#### Task directions
When a line in the entries contains the word "interrupt", copy that line in full.

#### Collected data
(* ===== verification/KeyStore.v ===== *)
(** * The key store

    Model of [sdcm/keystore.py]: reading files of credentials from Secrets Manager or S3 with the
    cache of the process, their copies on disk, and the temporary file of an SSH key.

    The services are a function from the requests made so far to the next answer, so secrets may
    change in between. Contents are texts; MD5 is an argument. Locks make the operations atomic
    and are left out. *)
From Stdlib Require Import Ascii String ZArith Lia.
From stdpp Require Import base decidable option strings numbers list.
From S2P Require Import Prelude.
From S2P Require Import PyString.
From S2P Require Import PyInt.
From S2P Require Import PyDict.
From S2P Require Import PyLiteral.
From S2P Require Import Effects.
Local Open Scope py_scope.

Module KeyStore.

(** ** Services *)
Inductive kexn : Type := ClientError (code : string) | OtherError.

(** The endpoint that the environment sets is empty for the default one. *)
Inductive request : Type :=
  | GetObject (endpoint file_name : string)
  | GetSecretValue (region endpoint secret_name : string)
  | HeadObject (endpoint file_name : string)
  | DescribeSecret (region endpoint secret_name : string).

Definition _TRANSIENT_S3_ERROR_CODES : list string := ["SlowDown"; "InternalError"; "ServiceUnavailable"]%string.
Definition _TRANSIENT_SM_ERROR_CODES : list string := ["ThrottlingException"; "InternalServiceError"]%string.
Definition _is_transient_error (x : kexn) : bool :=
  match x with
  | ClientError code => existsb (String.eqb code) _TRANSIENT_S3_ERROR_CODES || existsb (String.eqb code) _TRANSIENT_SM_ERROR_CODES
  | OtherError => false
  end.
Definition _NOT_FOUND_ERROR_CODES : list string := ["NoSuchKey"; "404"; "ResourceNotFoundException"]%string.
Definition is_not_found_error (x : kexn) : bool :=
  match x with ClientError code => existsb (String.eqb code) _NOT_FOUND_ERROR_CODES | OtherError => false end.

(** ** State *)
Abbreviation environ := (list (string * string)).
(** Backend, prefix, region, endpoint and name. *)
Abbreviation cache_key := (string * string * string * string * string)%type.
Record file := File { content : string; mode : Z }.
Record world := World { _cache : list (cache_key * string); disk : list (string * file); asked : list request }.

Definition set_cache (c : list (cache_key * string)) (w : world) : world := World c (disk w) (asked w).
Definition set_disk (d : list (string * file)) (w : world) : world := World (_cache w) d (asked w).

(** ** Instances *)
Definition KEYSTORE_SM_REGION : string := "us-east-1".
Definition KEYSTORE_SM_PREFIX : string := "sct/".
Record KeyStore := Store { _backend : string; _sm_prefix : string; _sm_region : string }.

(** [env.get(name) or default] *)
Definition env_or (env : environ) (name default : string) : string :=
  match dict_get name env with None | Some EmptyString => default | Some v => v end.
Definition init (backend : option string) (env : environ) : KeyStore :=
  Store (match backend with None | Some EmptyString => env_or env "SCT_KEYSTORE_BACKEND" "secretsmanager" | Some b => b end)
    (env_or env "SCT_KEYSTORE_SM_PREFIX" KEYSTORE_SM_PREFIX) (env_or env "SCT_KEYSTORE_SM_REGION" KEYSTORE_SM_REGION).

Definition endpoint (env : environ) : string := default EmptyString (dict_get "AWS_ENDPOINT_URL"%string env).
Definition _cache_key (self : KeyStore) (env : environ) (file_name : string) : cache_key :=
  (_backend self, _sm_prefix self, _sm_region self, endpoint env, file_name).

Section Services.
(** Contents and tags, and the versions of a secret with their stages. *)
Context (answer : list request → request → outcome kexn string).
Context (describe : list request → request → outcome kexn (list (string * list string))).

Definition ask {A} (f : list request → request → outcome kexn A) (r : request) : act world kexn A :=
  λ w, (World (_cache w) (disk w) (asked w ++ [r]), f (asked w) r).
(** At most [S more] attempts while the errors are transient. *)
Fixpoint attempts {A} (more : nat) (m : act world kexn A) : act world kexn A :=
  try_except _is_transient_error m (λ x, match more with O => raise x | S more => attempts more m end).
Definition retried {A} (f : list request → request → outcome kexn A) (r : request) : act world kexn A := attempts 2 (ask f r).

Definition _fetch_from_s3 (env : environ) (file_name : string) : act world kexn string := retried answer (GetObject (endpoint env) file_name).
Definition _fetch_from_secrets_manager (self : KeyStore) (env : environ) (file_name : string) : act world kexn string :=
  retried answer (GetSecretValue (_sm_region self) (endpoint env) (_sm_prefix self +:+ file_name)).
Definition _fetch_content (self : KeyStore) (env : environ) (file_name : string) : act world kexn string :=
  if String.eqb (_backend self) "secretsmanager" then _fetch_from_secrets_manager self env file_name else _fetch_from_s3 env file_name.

* * *

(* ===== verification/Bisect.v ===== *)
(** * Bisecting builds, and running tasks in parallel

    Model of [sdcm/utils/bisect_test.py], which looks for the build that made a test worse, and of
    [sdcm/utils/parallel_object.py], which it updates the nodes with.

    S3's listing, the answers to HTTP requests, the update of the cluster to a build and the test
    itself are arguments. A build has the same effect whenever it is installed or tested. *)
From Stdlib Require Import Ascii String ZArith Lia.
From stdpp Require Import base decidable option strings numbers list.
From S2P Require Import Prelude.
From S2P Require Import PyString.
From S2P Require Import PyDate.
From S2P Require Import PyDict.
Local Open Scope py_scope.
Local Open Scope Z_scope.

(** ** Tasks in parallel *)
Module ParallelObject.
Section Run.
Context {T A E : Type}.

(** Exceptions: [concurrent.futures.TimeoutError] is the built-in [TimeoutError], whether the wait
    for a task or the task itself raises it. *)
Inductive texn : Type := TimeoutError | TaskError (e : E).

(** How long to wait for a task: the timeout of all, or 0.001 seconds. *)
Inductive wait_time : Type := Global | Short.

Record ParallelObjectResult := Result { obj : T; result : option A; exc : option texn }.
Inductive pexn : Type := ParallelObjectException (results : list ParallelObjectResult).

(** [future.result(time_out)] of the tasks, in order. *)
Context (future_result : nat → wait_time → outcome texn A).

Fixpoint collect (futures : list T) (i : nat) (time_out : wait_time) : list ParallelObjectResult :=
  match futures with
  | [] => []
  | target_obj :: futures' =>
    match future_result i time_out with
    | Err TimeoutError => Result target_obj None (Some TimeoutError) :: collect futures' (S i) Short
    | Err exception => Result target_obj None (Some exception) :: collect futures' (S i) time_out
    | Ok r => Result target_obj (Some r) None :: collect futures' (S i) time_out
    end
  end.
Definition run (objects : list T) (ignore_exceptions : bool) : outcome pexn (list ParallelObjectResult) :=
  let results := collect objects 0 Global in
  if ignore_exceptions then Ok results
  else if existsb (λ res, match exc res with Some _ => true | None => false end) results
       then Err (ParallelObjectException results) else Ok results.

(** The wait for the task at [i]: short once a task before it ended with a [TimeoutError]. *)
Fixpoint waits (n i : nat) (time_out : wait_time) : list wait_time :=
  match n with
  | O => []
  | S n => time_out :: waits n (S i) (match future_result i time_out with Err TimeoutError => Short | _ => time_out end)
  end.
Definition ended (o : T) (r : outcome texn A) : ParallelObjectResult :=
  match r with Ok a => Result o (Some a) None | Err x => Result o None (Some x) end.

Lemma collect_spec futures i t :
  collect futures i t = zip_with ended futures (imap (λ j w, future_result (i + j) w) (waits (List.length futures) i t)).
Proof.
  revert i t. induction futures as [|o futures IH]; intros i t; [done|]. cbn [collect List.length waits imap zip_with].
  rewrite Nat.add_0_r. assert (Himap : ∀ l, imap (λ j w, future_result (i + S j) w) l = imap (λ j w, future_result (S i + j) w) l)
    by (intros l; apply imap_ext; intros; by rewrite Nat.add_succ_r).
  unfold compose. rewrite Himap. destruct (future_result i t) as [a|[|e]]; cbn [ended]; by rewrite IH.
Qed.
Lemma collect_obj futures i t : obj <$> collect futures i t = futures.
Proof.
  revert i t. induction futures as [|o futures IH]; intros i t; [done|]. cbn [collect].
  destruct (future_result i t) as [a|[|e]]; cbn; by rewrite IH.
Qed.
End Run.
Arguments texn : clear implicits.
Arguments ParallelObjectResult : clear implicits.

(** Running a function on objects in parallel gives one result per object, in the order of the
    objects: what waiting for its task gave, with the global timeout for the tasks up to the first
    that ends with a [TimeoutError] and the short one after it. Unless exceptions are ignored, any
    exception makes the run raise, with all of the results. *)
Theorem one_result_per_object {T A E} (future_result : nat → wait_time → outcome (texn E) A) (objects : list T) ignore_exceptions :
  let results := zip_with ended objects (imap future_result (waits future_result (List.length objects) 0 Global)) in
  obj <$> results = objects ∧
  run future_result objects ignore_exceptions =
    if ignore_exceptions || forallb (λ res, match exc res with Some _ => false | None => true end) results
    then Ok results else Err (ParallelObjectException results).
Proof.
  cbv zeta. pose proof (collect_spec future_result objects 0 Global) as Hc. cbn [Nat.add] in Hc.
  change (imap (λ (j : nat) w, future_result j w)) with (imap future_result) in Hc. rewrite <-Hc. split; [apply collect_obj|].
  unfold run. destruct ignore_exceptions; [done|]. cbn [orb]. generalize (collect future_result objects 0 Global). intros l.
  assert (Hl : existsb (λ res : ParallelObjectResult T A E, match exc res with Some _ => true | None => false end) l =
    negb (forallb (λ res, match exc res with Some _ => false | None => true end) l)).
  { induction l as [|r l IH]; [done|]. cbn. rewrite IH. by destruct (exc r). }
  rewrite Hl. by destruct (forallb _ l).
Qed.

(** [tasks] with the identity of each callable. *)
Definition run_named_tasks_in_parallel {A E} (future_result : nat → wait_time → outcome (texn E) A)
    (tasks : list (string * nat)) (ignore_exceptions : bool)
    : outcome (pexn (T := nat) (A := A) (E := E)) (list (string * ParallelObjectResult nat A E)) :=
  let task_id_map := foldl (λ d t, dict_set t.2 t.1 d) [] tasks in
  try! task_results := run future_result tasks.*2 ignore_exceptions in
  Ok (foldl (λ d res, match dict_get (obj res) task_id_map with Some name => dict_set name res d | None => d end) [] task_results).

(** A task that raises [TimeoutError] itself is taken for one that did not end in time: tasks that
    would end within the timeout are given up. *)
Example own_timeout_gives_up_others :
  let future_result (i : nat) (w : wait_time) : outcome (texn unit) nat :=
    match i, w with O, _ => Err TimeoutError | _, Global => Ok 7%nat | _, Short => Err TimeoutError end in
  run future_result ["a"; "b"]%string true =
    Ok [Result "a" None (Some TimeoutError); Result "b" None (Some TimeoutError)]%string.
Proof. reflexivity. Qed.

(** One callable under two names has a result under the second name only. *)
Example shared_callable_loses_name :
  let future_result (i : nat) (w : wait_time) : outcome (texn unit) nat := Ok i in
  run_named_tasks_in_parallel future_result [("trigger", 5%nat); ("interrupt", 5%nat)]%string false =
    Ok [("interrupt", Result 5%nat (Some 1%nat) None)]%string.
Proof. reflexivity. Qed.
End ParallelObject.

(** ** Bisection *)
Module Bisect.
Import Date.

#### Response for this exercise
  run_named_tasks_in_parallel future_result [("trigger", 5%nat); ("interrupt", 5%nat)]%string false =
    Ok [("interrupt", Result 5%nat (Some 1%nat) None)]%string.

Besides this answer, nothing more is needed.